◆ **WORK ORDER**
Exactly the lines below from the one with "change (2 ^ 64)" up to and including the one with "(ht_values t) (ht_cap" make up the answer, with nothing else added.

Dataset entries:
-=-=-=-=-
(** What the inner loop of the rebuild does. *)
Lemma _HT_expand_probe_spec fuel : forall t eb h d,
  let r := _HT_expand_probe fuel t eb h d in
  (snd r = true /\
   exists d', d <= d' < d + Z.of_nat fuel /\
     is_occupied (bucket_at (ht_index t) (HT_CALC_LOC t (wrap64 (h + d')))) = false /\
     ht_index (fst r) =
       array_set (ht_index t) (HT_CALC_LOC t (wrap64 (h + d'))) eb /\
     ht_values (fst r) = ht_values t /\ ht_n (fst r) = ht_n t /\
     ht_cap (fst r) = ht_cap t /\ ht_ins_loc (fst r) = ht_ins_loc t)
  \/
  (snd r = false /\ fst r = t /\
   forall d', d <= d' < d + Z.of_nat fuel ->
     is_occupied (bucket_at (ht_index t) (HT_CALC_LOC t (wrap64 (h + d')))) = true).
Proof.
  induction fuel as [|fuel IH]; intros t eb h d; simpl.
  - right. repeat split. intros d' Hd'. lia.
  - destruct (is_occupied (bucket_at (ht_index t) (HT_CALC_LOC t (wrap64 (h + d)))))
      eqn:Hocc; simpl.
    + destruct (IH t eb h (d + 1)) as [[Hadd [d' [Hd' Hrest]]]|[Hadd [Heq Hall]]].
      * left. split; [exact Hadd|]. exists d'. split; [lia|exact Hrest].
      * right. split; [exact Hadd|]. split; [exact Heq|].
        intros d' Hd'. destruct (Z.eq_dec d' d) as [->|Hne]; [exact Hocc|].
        apply Hall. lia.
    + left. split; [reflexivity|]. exists d. split; [lia|].
      repeat split. exact Hocc.
Qed.

Lemma occupied_of_used index :
  occupied_buckets index = filter (fun b => is_occupied b) (used_buckets index).
Proof.
  unfold occupied_buckets, used_buckets.
  induction index as [|b index IH]; [reflexivity|].
  rewrite !filter_cons.
  destruct (is_occupied b) eqn:Hocc.
  - pose proof (is_occupied_used b Hocc) as Hne. rewrite Hne. simpl.
    rewrite filter_cons, Hocc. simpl. f_equal. exact IH.
  - simpl. destruct (negb (is_empty b)); simpl; [|exact IH].
    rewrite filter_cons, Hocc. simpl. exact IH.
Qed.

Lemma occupied_locs_sublist index :
  (b_loc <$> occupied_buckets index) `sublist_of` used_locs index.
Proof.
  unfold used_locs. rewrite occupied_of_used.
  apply fmap_sublist. apply sublist_filter.
Qed.

Lemma used_no_deleted index :
  Forall (fun b => is_deleted b = false) index ->
  used_buckets index = occupied_buckets index.
Proof.
  unfold occupied_buckets, used_buckets.
  induction 1 as [|b index Hb _ IH]; [reflexivity|].
  rewrite !filter_cons, IH.
  unfold is_deleted, is_occupied, is_empty in *.
  destruct (b_state b); simpl; congruence.
Qed.

Lemma _HT_expand_bucket_inv t0 t processed eb k :
  0 <= k <= 64 -> ht_cap t0 = 2 ^ k ->
  rebuild_inv t0 t processed ->
  Z.of_nat (length processed) < ht_cap t0 ->
  rebuild_inv t0 (_HT_expand_bucket t eb) (processed ++ [eb]).
Proof.
  intros Hk Hcap0 [Hcap Hvals Hn Hins Hlen Hdel Hocc] Hproc.
  unfold _HT_expand_bucket.
  destruct (is_occupied eb) eqn:Heb.
  - assert (Hfree : (length (occupied_buckets (ht_index t)) < length (ht_index t))%nat).
    { rewrite (Permutation_length Hocc).
      pose proof (occupied_le_length processed). lia. }
    destruct (not_all_occupied _ Hfree) as [j [Hj Hjfree]].
    destruct (probe_cover k (b_hashcode eb) (Z.of_nat j) Hk) as [d [Hd Hdj]]; [lia|].
    destruct (_HT_expand_probe_spec (Z.to_nat (ht_cap t + 1)) t eb (b_hashcode eb) 0)
      as [[_ [d' [Hd' [Hfree' [Hidx [Hv [Hn' [Hc Hi]]]]]]]]|[_ [_ Hall]]].
    + pose proof (calc_loc_range_pow2 t (wrap64 (b_hashcode eb + d')) k
                    ltac:(lia) ltac:(congruence)) as Hrange.
      constructor; try congruence.
      * rewrite Hidx, array_set_length. exact Hlen.
      * rewrite Hidx. apply Forall_insert; [exact Hdel|].
        unfold is_deleted, is_occupied in *. destruct (b_state eb); congruence.
      * rewrite Hidx.
        rewrite occupied_gain by (try assumption; lia).
        unfold occupied_buckets at 2. rewrite filter_app, filter_cons, Heb. simpl.
        rewrite Hocc. apply Permutation_cons_append.
    + exfalso. specialize (Hall d ltac:(lia)).
      unfold HT_CALC_LOC in Hall. rewrite Hcap, Hcap0, Hdj in Hall. congruence.
  - constructor; try assumption.
    unfold occupied_buckets at 2. rewrite filter_app, filter_cons, Heb. simpl.
    rewrite app_nil_r. exact Hocc.
Qed.

Lemma rebuild_fold t0 k : forall olds t processed,
  0 <= k <= 64 -> ht_cap t0 = 2 ^ k ->
  rebuild_inv t0 t processed ->
  Z.of_nat (length processed + length olds) <= ht_cap t0 ->
  rebuild_inv t0 (fold_left _HT_expand_bucket olds t) (processed ++ olds).
Proof.
  induction olds as [|eb olds IH]; intros t processed Hk Hcap Hinv Hlen; simpl.
  - rewrite app_nil_r. exact Hinv.
  - replace (processed ++ eb :: olds) with ((processed ++ [eb]) ++ olds)
      by (rewrite <- app_assoc; reflexivity).
    apply IH; try assumption.
    + apply (_HT_expand_bucket_inv t0 t processed eb k); try assumption.
      simpl in Hlen. lia.
    + rewrite length_app. simpl in *. lia.
Qed.

Lemma occupied_replicate_empty n :
  occupied_buckets (replicate n empty_bucket) = [].
Proof.
  unfold occupied_buckets. induction n as [|n IH]; [reflexivity|].
  simpl. rewrite filter_cons. simpl. exact IH.
Qed.

Lemma used_replicate_empty n : used_buckets (replicate n empty_bucket) = [].
Proof.
  unfold used_buckets. induction n as [|n IH]; [reflexivity|].
  simpl. rewrite filter_cons. simpl. exact IH.
Qed.

Lemma calloc_entries_bound granted k :
  0 <= k -> calloc_ok granted (2 ^ k) sizeof_HT_ENTRY_T = true -> k <= 58.
Proof.
  intros Hk Hok. unfold calloc_ok, sizeof_HT_ENTRY_T in Hok.
  apply andb_true_iff in Hok. destruct Hok as [_ Hok].
  apply Z.ltb_lt in Hok.
  destruct (Z_le_dec k 58) as [|Hgt]; [assumption|exfalso].
  assert (2 ^ 59 <= 2 ^ k) by (apply Z.pow_le_mono_r; lia).
  change (2 ^ 59) with 576460752303423488 in *.
  change (2 ^ 64) with 18446744073709551616 in *. lia.
Qed.

(** A successful resize doubles the capacity and keeps the invariant. *)
Lemma _HT_expand_inv a t t' :
  HT_inv t -> _HT_expand a t = Some t' ->
  HT_inv t' /\ ht_cap t' = 2 * ht_cap t /\ ht_n t' = ht_n t /\
  ht_ins_loc t' = ht_ins_loc t.
Proof.
  intros Hinv Hexp.
  pose proof (inv_cap_range t Hinv) as Hrange.
  destruct Hinv as [[k [Hk Hcap]] Hil Hvl Hcount Hused Hlocs Hnodup].
  unfold _HT_expand in Hexp.
  assert (Hnew : _HT_round_up (wrap64 (ht_cap t * 2)) = 2 ^ (k + 1)).
  { rewrite wrap64_small by lia. rewrite Hcap.
    replace (2 ^ k * 2) with (2 ^ (k + 1)) by (rewrite Z.pow_add_r by lia; lia).
    apply _HT_round_up_pow2. lia. }
  rewrite Hnew in Hexp.
  destruct (calloc_ok (a_index a) (2 ^ (k + 1)) sizeof_HT_BUCKET_T); simpl in Hexp;
    [|discriminate].
  destruct (calloc_ok (a_values a) (2 ^ (k + 1)) sizeof_HT_ENTRY_T) eqn:Hcalloc;
    simpl in Hexp; [|discriminate].
  apply calloc_entries_bound in Hcalloc; [|lia].
  injection Hexp as Hexp.
  set (t0 := {| ht_index := replicate (Z.to_nat (2 ^ (k + 1))) empty_bucket;
                ht_values := copy_values
                               (replicate (Z.to_nat (2 ^ (k + 1))) empty_entry)
                               (ht_values t) (ht_cap t);
                ht_n := ht_n t; ht_cap := 2 ^ (k + 1);
                ht_expand := _HT_calc_expansion (ht_load_factor t) (2 ^ (k + 1));
                ht_max_probe := 0; ht_ins_loc := ht_ins_loc t;
                ht_load_factor := ht_load_factor t; ht_cmp := ht_cmp t;
                ht_hashcode := ht_hashcode t; ht_dealloc := ht_dealloc t |}) in *.
  assert (Hpow : 2 ^ (k + 1) = 2 * 2 ^ k) by (rewrite Z.pow_add_r by lia; lia).
  assert (Hinit : rebuild_inv t0 t0 []).
  { constructor; try reflexivity.
    - simpl. rewrite length_replicate. lia.
    - simpl. apply Forall_replicate. reflexivity.
    - simpl. rewrite occupied_replicate_empty. reflexivity. }
  pose proof (rebuild_fold t0 (k + 1) (ht_index t) t0 [] ltac:(lia) eq_refl Hinit)
    as Hfold.
  rewrite <- Hil, buckets_upto_all in Hexp. rewrite Hexp in Hfold.
  destruct Hfold as [Hc Hv Hn Hi Hl Hdel Hocc]; [simpl; lia|].
  simpl in Hc, Hv, Hn, Hi, Hl, Hocc.
  assert (Hlocs_eq : used_locs (ht_index t') ≡ₚ b_loc <$> occupied_buckets (ht_index t)).
  { unfold used_locs. rewrite (used_no_deleted _ Hdel). rewrite Hocc. reflexivity. }
  pose proof (occupied_locs_sublist (ht_index t)) as Hsub.
  split; [|repeat split; lia].
  constructor.
  - exists (k + 1). split; [lia|exact Hc].
  - lia.
  - rewrite Hv, copy_values_length, length_replicate. lia.
  - rewrite Hn, Hcount. f_equal. symmetry. apply Permutation_length. exact Hocc.
  - rewrite Hlocs_eq, Hi, Hc. apply sublist_length in Hsub. lia.
  - rewrite Hlocs_eq, Hi.
    rewrite Forall_forall in Hlocs |- *. intros l Hl'. apply Hlocs.
    eapply elem_of_sublist; [exact Hl'|exact Hsub].
  - rewrite Hlocs_eq. eapply sublist_NoDup; [exact Hnodup|exact Hsub].
Qed.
-=-=-=-=-
◆ **PROBLEM SOLUTION**
  change (2 ^ 64) with 18446744073709551616 in *. lia.
Qed.

(** A successful resize doubles the capacity and keeps the invariant. *)
Lemma _HT_expand_inv a t t' :
  HT_inv t -> _HT_expand a t = Some t' ->
  HT_inv t' /\ ht_cap t' = 2 * ht_cap t /\ ht_n t' = ht_n t /\
  ht_ins_loc t' = ht_ins_loc t.
Proof.
  intros Hinv Hexp.
  pose proof (inv_cap_range t Hinv) as Hrange.
  destruct Hinv as [[k [Hk Hcap]] Hil Hvl Hcount Hused Hlocs Hnodup].
  unfold _HT_expand in Hexp.
  assert (Hnew : _HT_round_up (wrap64 (ht_cap t * 2)) = 2 ^ (k + 1)).
  { rewrite wrap64_small by lia. rewrite Hcap.
    replace (2 ^ k * 2) with (2 ^ (k + 1)) by (rewrite Z.pow_add_r by lia; lia).
    apply _HT_round_up_pow2. lia. }
  rewrite Hnew in Hexp.
  destruct (calloc_ok (a_index a) (2 ^ (k + 1)) sizeof_HT_BUCKET_T); simpl in Hexp;
    [|discriminate].
  destruct (calloc_ok (a_values a) (2 ^ (k + 1)) sizeof_HT_ENTRY_T) eqn:Hcalloc;
    simpl in Hexp; [|discriminate].
  apply calloc_entries_bound in Hcalloc; [|lia].
  injection Hexp as Hexp.
  set (t0 := {| ht_index := replicate (Z.to_nat (2 ^ (k + 1))) empty_bucket;
                ht_values := copy_values
                               (replicate (Z.to_nat (2 ^ (k + 1))) empty_entry)
                               (ht_values t) (ht_cap t);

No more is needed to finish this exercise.